The US downturn will lead to a substantial economic slowdown in both developed and emerging economies, although the world economy may technically avoid a recession.

With inflation moderating somewhat in the coming months, the ECB will be eventually forced to follow the lead of the Fed and cut interest rates by midyear as the outlook of the euro area economy will continue to deteriorate.

“Our fundamental view is that the main themes of a US-led recession and “re-coupling” of both developed and emerging economies will continue to dominate medium term trends in global financial markets. We recommend increased cash holdings and maintain and a series of shortlong positions (suggested in 2007), which reflect our fundamental economic views.”

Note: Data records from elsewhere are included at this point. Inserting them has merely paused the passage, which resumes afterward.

(* ===== verification/HttpScenario.v ===== *)
(** [chromulate-http], [chromulate-header] and [chromulate-profile] at work on
    concrete inputs: the theorems of HSTS, the preload table, retrying, client
    hints, brand lists, the header engine and the sessions. *)
From S2P Require Import Prelude RustStr RustTime Extern Body Message CoreError Origin Hsts HstsPreload.
From S2P Require Import Redirect Fetch Profile HeaderOrdering HeaderEngine HeaderBehaviour Retry ClientHints Session.
Import Sample.
Local Open Scope Z_scope.

(** [to_string] of a sample URL, which has no fragment and no user. *)
#[export] Instance sample_referrer : UrlReferrer := url_text.

Definition web : Url := mk_url b#"https" b#"www.example.com" 443 b#"/".
Definition web_origin : Origin := mk_origin b#"https" b#"www.example.com" 443.
Definition instant : SystemTime := from_secs 1700000000.

(** ** HSTS *)

Definition pin_header : str := b#"max-age=31536000; includeSubDomains".
Definition pinned : HstsStore := Hsts.record new_store b#"Example.COM." pin_header true instant.
Definition no_preload (h : str) : bool := false.

Lemma hsts_record_exact_witness : hsts_ok new_store ∧ hsts_ok pinned.
Proof.
  assert (Hn : hsts_ok new_store) by (apply with_capacity_ok).
  split; [exact Hn|].
  destruct (hsts_record_exact new_store b#"Example.COM." pin_header instant Hn) as (_ & Hok & _). exact Hok.
Defined.

Lemma hsts_pins_witness :
  Hsts.applies_to no_preload pinned b#"www.example.com" (instant + nanos) = true.
Proof.
  apply (hsts_pins no_preload new_store b#"Example.COM." b#"www.example.com" pin_header
    (mk_directive 31536000 true) b#"Example.COM" b#"www.example.com" instant (instant + nanos)).
  - apply hsts_record_exact_witness.
  - vm_compute. reflexivity.
  - vm_compute. reflexivity.
  - vm_compute. reflexivity.
  - vm_compute. reflexivity.
  - discriminate.
  - vm_compute. reflexivity.
  - vm_compute. reflexivity.
  - right. split; [reflexivity|]. exists b#"www". vm_compute. reflexivity.
  - vm_compute. reflexivity.
Defined.

Definition plain_web : Url := mk_url b#"http" b#"www.example.com" 8080 b#"/a".

Lemma upgrade_exact_witness :
  ∃ url', upgrade no_preload pinned plain_web instant = (true, url') ∧ scheme url' = b#"https" ∧
    port_or_known_default url' = Some 8080.
Proof.
  pose proof (upgrade_exact no_preload pinned plain_web instant b#"www.example.com" eq_refl eq_refl) as Hup.
  assert (Ha : Hsts.applies_to no_preload pinned b#"www.example.com" instant = true) by (vm_compute; reflexivity).
  rewrite Ha in Hup. destruct Hup as (u & Hu & Hs & _ & _ & Hp). exists u. split; [exact Hu|].
  split; [exact Hs|]. rewrite Hp. vm_compute. reflexivity.
Defined.

Definition preload_entries : list (str * bool) := [(b#"example.com", true); (b#"Bank.test", false)].

Lemma preload_roundtrip_witness :
  ∃ blob r, encode preload_entries = Some blob ∧ lookup blob b#"bank.TEST" = Some r ∧ r = Some false.
Proof.
  destruct (encode preload_entries) as [blob|] eqn:Henc; [|vm_compute in Henc; discriminate].
  destruct (preload_roundtrip preload_entries blob Henc) as [Hlookup _]; [vm_compute; reflexivity|vm_compute; discriminate|].
  destruct (Hlookup b#"bank.TEST") as (r & Hr & Hf). exists blob, r. split; [reflexivity|]. split; [exact Hr|].
  apply Hf. exists b#"Bank.test". split; [right; left|vm_compute; reflexivity].
Defined.

(** ** Retrying *)

Definition no_jitter (_ : Z) (cap : Duration) : Duration := cap.

Definition get_web : Request := mk_request GET (url_text web) HTTP_11 [] false.

Definition answered (status : StatusCode) : outcome := inl (mk_response status HTTP_11 [] empty_body None).

(** An origin that answers from a list. *)
Definition scripted (parts : Request) (body : Body) (w : list outcome) : outcome * list outcome :=
  match w with [] => (answered 500, []) | o :: w => (o, w) end.

Definition busy : list outcome := [answered 503; inr (Connect b#"www.example.com"); answered 200].

Lemma retry_exact_witness :
  ∃ os o w', retrying_exchange no_jitter scripted default_retry get_web empty_body busy =
    Some (o, w', waits no_jitter default_retry 0 os) ∧ zlen os <= 2.
Proof.
  destruct (retry_exact no_jitter scripted default_retry get_web empty_body busy)
    as (os & o & w' & Hr & _ & _ & Hle & _); [vm_compute; discriminate|].
  exists os, o, w'. split; [exact Hr|exact Hle].
Defined.

Lemma retry_recovers_witness :
  retrying_exchange no_jitter scripted default_retry get_web empty_body busy =
  Some (answered 200, [], waits no_jitter default_retry 0 [answered 503; inr (Connect b#"www.example.com")]).
Proof.
  apply (retry_recovers no_jitter scripted).
  - reflexivity.
  - simpl. repeat (eexists; split; [reflexivity|]). reflexivity.
  - repeat constructor; vm_compute; eexists; reflexivity.
  - intros [x Hx]. vm_compute in Hx. discriminate.
  - vm_compute. discriminate.
Defined.

(** ** Client hints *)

Lemma new_accept_ch_bounded limit : 1 <= limit → accept_ch_bounded (accept_ch_with_limits limit).
Proof.
  intros Hl. split; [|split; [exact Hl|simpl; rewrite map_size_empty; lia]].
  assert (Hnone : ∀ o, granted (accept_ch_with_limits limit) !! o = None) by (intros o; apply lookup_empty).
  split; intros *; rewrite ?Hnone; [|discriminate..].
  split; [|intros (g & Hg & _); pose proof (eq_trans (eq_sym (Hnone o)) Hg); discriminate].
  intros Hs. pose proof (eq_trans (eq_sym (lookup_empty (M := gmap Z) seq)) Hs). discriminate.
Qed.

Definition hinted : str := b#"Sec-CH-UA-Arch, sec-ch-ua-model".
Definition remembers : AcceptChStore := ClientHints.record web_origin hinted new_accept_ch.

Lemma accept_ch_record_lru_witness :
  accept_ch_bounded remembers ∧ hints_for remembers web_origin = parse_accept_ch hinted.
Proof.
  assert (Hb : accept_ch_bounded new_accept_ch) by (apply new_accept_ch_bounded; vm_compute; discriminate).
  destruct (accept_ch_record_lru web_origin hinted new_accept_ch Hb) as (Hok & Hh & _);
    [vm_compute; split; [discriminate|reflexivity]|].
  split; [exact Hok|exact Hh].
Defined.

(** ** Profiles *)

Definition chrome_brands : list Brand := [mk_brand b#"Not=A?Brand" b#"99"; mk_brand b#"Chromium, Inc" b#"151"].

Lemma chrome_brands_ok : Forall brand_ok chrome_brands.
Proof. repeat constructor. Qed.

Lemma brand_list_roundtrip_witness : parse_brand_list (render_brand_list chrome_brands) = inl chrome_brands.
Proof. apply brand_list_roundtrip, chrome_brands_ok. Defined.

Definition chrome : Profile :=
  mk_profile b#"chrome" b#"151.0.0.0" MacOs b#"Mozilla/5.0 Chrome/151.0.0.0" chrome_brands
    b#"text/html" b#"en-US" b#"gzip"
    (mk_header_order
       [b#"sec-ch-ua"; b#"sec-ch-ua-platform"; b#"user-agent"; b#"accept"; b#"sec-fetch-site"; b#"sec-fetch-mode";
        b#"sec-fetch-dest"; b#"accept-encoding"; b#"accept-language"] None)
    ∅.

Definition chrome_hints : HighEntropyHints := mk_hints None (Some b#"arm") (Some b#"64") None None.

Definition chrome_engine : HeaderEngine :=
  mk_engine chrome chrome_hints
    (default (mk_prepared [] [] (mk_slot [] [] Absent) (mk_slot [] [] Absent) (mk_slot [] [] Absent)
       (mk_slot [] [] Absent) [] Missing []) (build chrome chrome_hints)).

Lemma chrome_built : built chrome_engine.
Proof.
  split; [split; repeat constructor|]. unfold chrome_engine. cbn [e_profile e_high_entropy e_prepared].
  rewrite build_eq. reflexivity.
Qed.

(** ** The header engine *)

(** A page of [www.example.com] fetches from its API with a header of its own. *)
Definition fetch_options : RequestOptions :=
  mk_options None None default_policy Cors Fetch.Empty (Some web_origin) (Some web) false.

Definition fetch_request : Request :=
  mk_request POST b#"https://www.example.com/api" HTTP_11 [(b#"x-token", b#"t"); (b#"accept", b#"application/json")] false.

Definition api_url : Url := mk_url b#"https" b#"www.example.com" 443 b#"/api".

Definition fetched : Request * AcceptChStore * (list (str * str) + Error) :=
  apply chrome_engine fetch_request api_url fetch_options remembers.

Definition lines_or_none (r : list (str * str) + Error) : list (str * str) :=
  match r with inl l => l | inr _ => [] end.
Definition fetched_lines : list (str * str) := lines_or_none fetched.2.

Lemma fetched_eq : apply chrome_engine fetch_request api_url fetch_options remembers =
  (fetched.1.1, fetched.1.2, inl fetched_lines).
Proof.
  fold fetched. unfold fetched_lines.
  assert (Hok : match fetched.2 with inl _ => true | inr _ => false end = true) by (vm_compute; reflexivity).
  revert Hok. generalize fetched. intros [[rq st] [l|err]] Hok; [reflexivity|discriminate].
Qed.

Lemma apply_exact_witness : lines_of b#"accept" fetched_lines = [b#"application/json"].
Proof.
  destruct (apply_exact chrome_engine fetch_request api_url fetch_options remembers _ _ _ fetched_eq) as (_ & Hc & _).
  rewrite Hc; [reflexivity|discriminate].
Defined.

Lemma request_headers_exact_witness :
  hm_get_all (rq_headers fetched.1.1) b#"host" = [b#"www.example.com"] ∧
  hm_get_all (rq_headers fetched.1.1) b#"origin" = [b#"https://www.example.com"] ∧
  hm_get_all (rq_headers fetched.1.1) b#"referer" = [b#"https://www.example.com/"].
Proof.
  destruct (request_headers_exact chrome_engine fetch_request api_url fetch_options remembers
    _ _ _ web_origin chrome_built fetched_eq) as (Hh & Ho & Hr & _); [vm_compute; reflexivity|].
  split; [rewrite Hh; [|reflexivity]|split; [rewrite Ho; [|reflexivity]|rewrite Hr; [|reflexivity]]];
    vm_compute; reflexivity.
Defined.

(** ** Sessions *)

Definition two_exits : Sessions unit := per_proxy None 1 (Some tt).
Definition exit_a : str := b#"http://a:8080".
Definition exit_b : str := b#"http://b:8080".

Lemma two_exits_initial : initial two_exits.
Proof. right. by eexists _, _, _. Qed.

Definition after_a : nat * Sessions unit := for_route (Some exit_a) two_exits.
Definition after_b : nat * Sessions unit := for_route (Some exit_b) after_a.2.

Lemma two_exits_run :
  rtc step (mk_world two_exits [] []) (mk_world after_b.2 [] [(Some exit_b, after_b.1); (Some exit_a, after_a.1)]).
Proof.
  etrans; [apply (for_route_run (Some exit_a) two_exits after_a.1 after_a.2); reflexivity|].
  apply (for_route_run (Some exit_b) after_a.2 after_b.1 after_b.2). reflexivity.
Qed.


Definition forgets : Session unit → Session unit := λ ses, mk_session None (ses_accept_ch ses).

(** Both requests miss and mint; the second, holding its own, then edits it. *)
Definition exits_acts : list (Act unit) :=
  [Misses exit_a; Takes (Some exit_a) 1; Misses exit_b; Takes (Some exit_b) 2; Learns (Some exit_b) 2 forgets].

Lemma exits_history :
  ∃ w, history acts (mk_world two_exits [] []) exits_acts w ∧ sessions w = edit_session 2 forgets after_b.2.
Proof.
  eexists. split; [eapply History_cons; [by apply Step_miss|]; eapply History_cons; [by apply (Step_mint _ _ [] [])|];
    eapply History_cons; [by apply Step_miss|]; eapply History_cons; [by apply (Step_mint _ _ [] [])|];
    eapply History_cons; [apply Step_edit; left|apply History_nil]|vm_compute; reflexivity].
Qed.

(** The second exit's session is its own, and only it was edited: the first exit's,
    evicted by then, still holds its jar. *)
Lemma sessions_refine_witness :
  ∃ r, history (private (configured two_exits)) (start_registry (mk_session None new_accept_ch)) exits_acts r ∧
    snd <$> reg_sessions r !! 1%nat = Some (mk_session (Some tt) new_accept_ch) ∧
    snd <$> reg_sessions r !! 2%nat = Some (mk_session None new_accept_ch).
Proof.
  destruct exits_history as (w & Hw & Hs).
  destruct (sessions_refine two_exits (mk_session None new_accept_ch) w exits_acts two_exits_initial eq_refl Hw)
    as [(r & Hr & Hses & _) _].
  exists r. split; [exact Hr|]. rewrite !Hses, Hs. split; vm_compute; reflexivity.
Defined.

(** ** Corner cases *)

(** Jitter within the fifth the code allows: once the schedule has reached its
    ceiling, a later attempt can wait less than an earlier one. *)
Definition uneven_jitter (attempt : Z) (d : Duration) : Duration := if attempt =? 7 then d * 8 / 10 else d.

Lemma jitter_reorders_at_the_ceiling :
  (∀ n d, 0 <= d → d * 8 / 10 <= uneven_jitter n d <= d) ∧
  delay uneven_jitter default_retry 7 None < delay uneven_jitter default_retry 6 None.
Proof.
  split; [|vm_compute; reflexivity]. intros n d Hd. unfold uneven_jitter.
  assert (d * 8 / 10 <= d) by (apply Z.div_le_upper_bound; lia). destruct (n =? 7); lia.
Qed.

Over the next three months, Eurobank Research team expects US equities to underperform Treasuries, small caps to underperform large caps and value stocks to underperform growth stocks. Hence, they recommend short-long positions in these themes in order to hedge for the risk of an upcoming recession.

“We are positive on Bunds versus Treasuries and remain negative on the US dollar against the euro despite a likely improvement in the US trade deficit, as the latter will be due to a cyclical weakness of the US economy. We expect EM equities to underperform both US and European equities as a global slowdown will lead to a downward revision of (in some cases, such as China, absurdly high) corporate earnings estimates and a significant repricing of risk,” conclude Eurobank economists.